Understanding the Z-Score and P-Value
The Z-score is a powerful statistical concept that allows you to standardize data and understand how a specific data point relates to the rest of its group. This calculator not only finds the Z-score but also the associated p-values, which are crucial for hypothesis testing.
What is a Z-Score?
A Z-score (or standard score) measures how many standard deviations a data point is from the population mean. It allows you to compare values from different normal distributions.
- A positive Z-score means the data point is above the average.
- A negative Z-score means the data point is below the average.
- A Z-score of 0 means the data point is exactly the average.
The Z-Score Formula
The formula to calculate a Z-score is:
z = (x - μ) / σ
Where:
- z is the Z-score.
- x is the raw data point.
- μ is the population mean.
- σ is the population standard deviation. You can calculate this with our Standard Deviation Calculator.
What is a P-Value?
The p-value represents the probability of observing a value as extreme as, or more extreme than, your data point, assuming the null hypothesis is true. In the context of a Z-score, it's the area under the standard normal curve corresponding to that Z-score.

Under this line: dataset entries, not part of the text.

Lemma punch_start_inv : punch_inv [] False (punch_start config).
Proof.
  split; [apply (next_attempt_inv [] False 0); unfold total_attempts; lia|].
  assert (∀ a, ~ heard [] a) as Hn by (by intros a (d & ?%not_elem_of_nil & _)).
  split_and!; cbn; [done| |done]. intros a Ha. by destruct (Hn a).
Qed.

Lemma sender_inv_mono R R' (f f' : Prop) s w :
  (∀ a, heard R a → heard R' a) → (f → f') → sender_inv R f s w → sender_inv R' f' s w.
Proof.
  intros HR Hf (k & Hw & Hk & Hs). exists k. split; [done|]. split; [done|].
  destruct s as [| | |[[r|] [e|]]]; try done; [naive_solver|by auto].
Qed.

(** A step of the caller that leaves the channel alone. *)
Lemma caller_inv R (f f' : Prop) s' w' b p :
  (f → f') → sender_inv R f' s' w' → punch_inv R f p →
  (∀ r, pn_sender p ≠ Returned r) →
  punch_inv R f' (p <| pn_sender := s' |> <| pn_written := w' |> <| pn_stopped := b |>).
Proof.
  intros Hf Hs [_ (H1 & H2 & H3)] Hr. split; [done|]. split_and!; cbn; [done| |done].
  intros a Ha. specialize (H2 a Ha). destruct (pn_sender p); try done; try by destruct s'. by destruct (Hr result).
Qed.

Lemma write_inv R (f : Prop) ok p p' :
  punch_inv R f p → punch_step config peer packet p (Write ok) = Some p' → punch_inv R (f ∨ ok = false) p'.
Proof.
  intros Hp. pose proof Hp as [(k & Hw & Hk & Hs) _]. unfold punch_step.
  destruct (pn_sender p) as [i|i| |r] eqn:Es; try done. destruct Hs as [-> Hi].
  assert (∀ r, pn_sender p ≠ Returned r) by congruence.
  destruct ok; intros [= <-].
  - refine (caller_inv R f _ (Waiting i) (pn_written p ++ [packet]) (pn_stopped p) p _ _ Hp _); [by left| |done].
    exists (i + 1). rewrite Hw. unfold total_attempts in *. split_and!; [|lia..].
    replace (Z.to_nat (i + 1)) with (Z.to_nat i + 1)%nat by lia. by rewrite replicate_add.
  - refine (caller_inv R f _ (Returned _) (pn_written p) true p _ _ Hp _); [by left| |done].
    exists i. split_and!; [done|lia..|by right].
Qed.

Lemma timer_inv R (f : Prop) p p' :
  punch_inv R f p → punch_step config peer packet p Timer = Some p' → punch_inv R f p'.
Proof.
  intros Hp. pose proof Hp as [(k & Hw & Hk & Hs) _]. unfold punch_step.
  destruct (pn_sender p) as [i|i| |r] eqn:Es; try done; intros [= <-];
    assert (∀ r, pn_sender p ≠ Returned r) by congruence.
  - refine (caller_inv R f f (next_attempt config (i + 1)) (pn_written p) (pn_stopped p) p _ _ Hp _); [done| |done].
    rewrite Hw, Hs. apply next_attempt_inv. lia.
  - refine (caller_inv R f f (Returned _) (pn_written p) true p _ _ Hp _); [done| |done]. by exists k.
Qed.

Lemma receive_inv R (f : Prop) lat p p' :
  punch_inv R f p → punch_step config peer packet p (Receive lat) = Some p' → punch_inv R f p'.
Proof.
  intros [(k & Hw & Hk & Hs) (H1 & H2 & H3)]. unfold punch_step.
  destruct (receiveChan p) as [a|] eqn:Ea; [|by destruct (pn_sender p)].
  intros Hstep.
  assert (p' = return_with (Some (MkHolePunchResult true a lat), None) p <| receiveChan := None |>) as ->.
  { destruct (pn_sender p); try done; by injection Hstep as <-. }
  split; [|split_and!; cbn; [done|done|]].
  - exists k. split; [done|]. split; [done|]. split; [done|by apply H1].
  - intros Hr. destruct (H3 Hr) as [? ?]. congruence.
Qed.

Lemma heard_snoc R x a : heard (R ++ [x]) a ↔ heard R a ∨ (x.2 = Some a ∧ punch_response peer x.1 (Some a) = true).
Proof.
  unfold heard. setoid_rewrite elem_of_app. setoid_rewrite list_elem_of_singleton. destruct x as [d b]. cbn. split.
  - intros (d' & [?|[= -> ->]] & ?); [left; by eauto|by right].
  - intros [(d' & ? & ?)|[-> ?]]; [exists d'; by auto|exists d; by auto].
Qed.

Lemma read_inv R (f : Prop) got p p' :
  punch_inv R f p → punch_step config peer packet p (Read got) = Some p' →
  punch_inv (R ++ option_list got) f p'.
Proof.
  intros [Hs (H1 & H2 & H3)]. unfold punch_step. destruct (pn_receiver p) eqn:Er; [|by destruct (pn_sender p)].
  destruct (H3 eq_refl) as [Hnone Hno]. destruct got as [[data addr]|].
  - assert (sender_inv (R ++ [(data, addr)]) f (pn_sender p) (pn_written p)) as Hs'.
    { eapply sender_inv_mono; [|done|done]. intros a Ha. apply heard_snoc. by left. }
    destruct (punch_response peer data addr) eqn:Hresp; intros Hstep.
    + destruct addr as [a|]; [|done].
      assert (p' = p <| receiveChan := Some a |> <| pn_receiver := Exited |>) as ->.
      { destruct p. cbn in *. subst. by destruct pn_sender0; injection Hstep as <-. }
      split; [done|]. split_and!; cbn; [|by intros; destruct (pn_sender p)|done].
      intros a' [= <-]. apply heard_snoc. by right.
    + assert (∀ a, ~ heard (R ++ [(data, addr)]) a) as Hno'.
      { intros a [Ha|[Ha Hra]]%heard_snoc; [by apply (Hno a)|]. cbn [fst snd] in *. subst. congruence. }
      assert (∃ r, p' = p <| pn_receiver := r |>) as [r ->].
      { exists (if pn_stopped p then Exited else Reading). destruct p as [snd rcv ch st w]; cbn in *; subst rcv.
        by destruct snd, st; injection Hstep as <-. }
      split; [done|]. split_and!; cbn; [congruence| |done]. intros a Ha. by destruct (Hno' a).
  - rewrite app_nil_r. intros Hstep.
    assert (p' = p <| pn_receiver := Exited |>) as -> by (by destruct (pn_sender p); injection Hstep as <-).
    split; [done|]. by split_and!; cbn.
Qed.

- Left-Tailed P-Value (P(Z < z)): The probability of finding a value less than your data point.
- Right-Tailed P-Value (P(Z > z)): The probability of finding a value greater than your data point.
- Two-Tailed P-Value (2P(Z > |z|)): The probability of finding a value that is as far away from the mean (in either direction). This is often used to test if a value is simply "different" from the mean.
Understanding these probabilities is fundamental to statistics. You can explore more with our Probability Calculator.
Real-World Applications
- Education: To compare a student's score on a standardized test to the average score of all test-takers.
- Finance: To measure the performance of a stock relative to the market's average performance and volatility.
- Quality Control: To determine if a product's measurement (e.g., weight, length) is within an acceptable range of the standard.
- Medical Research: To see if a patient's lab result (e.g., blood pressure, cholesterol) is normal or unusual compared to the general population.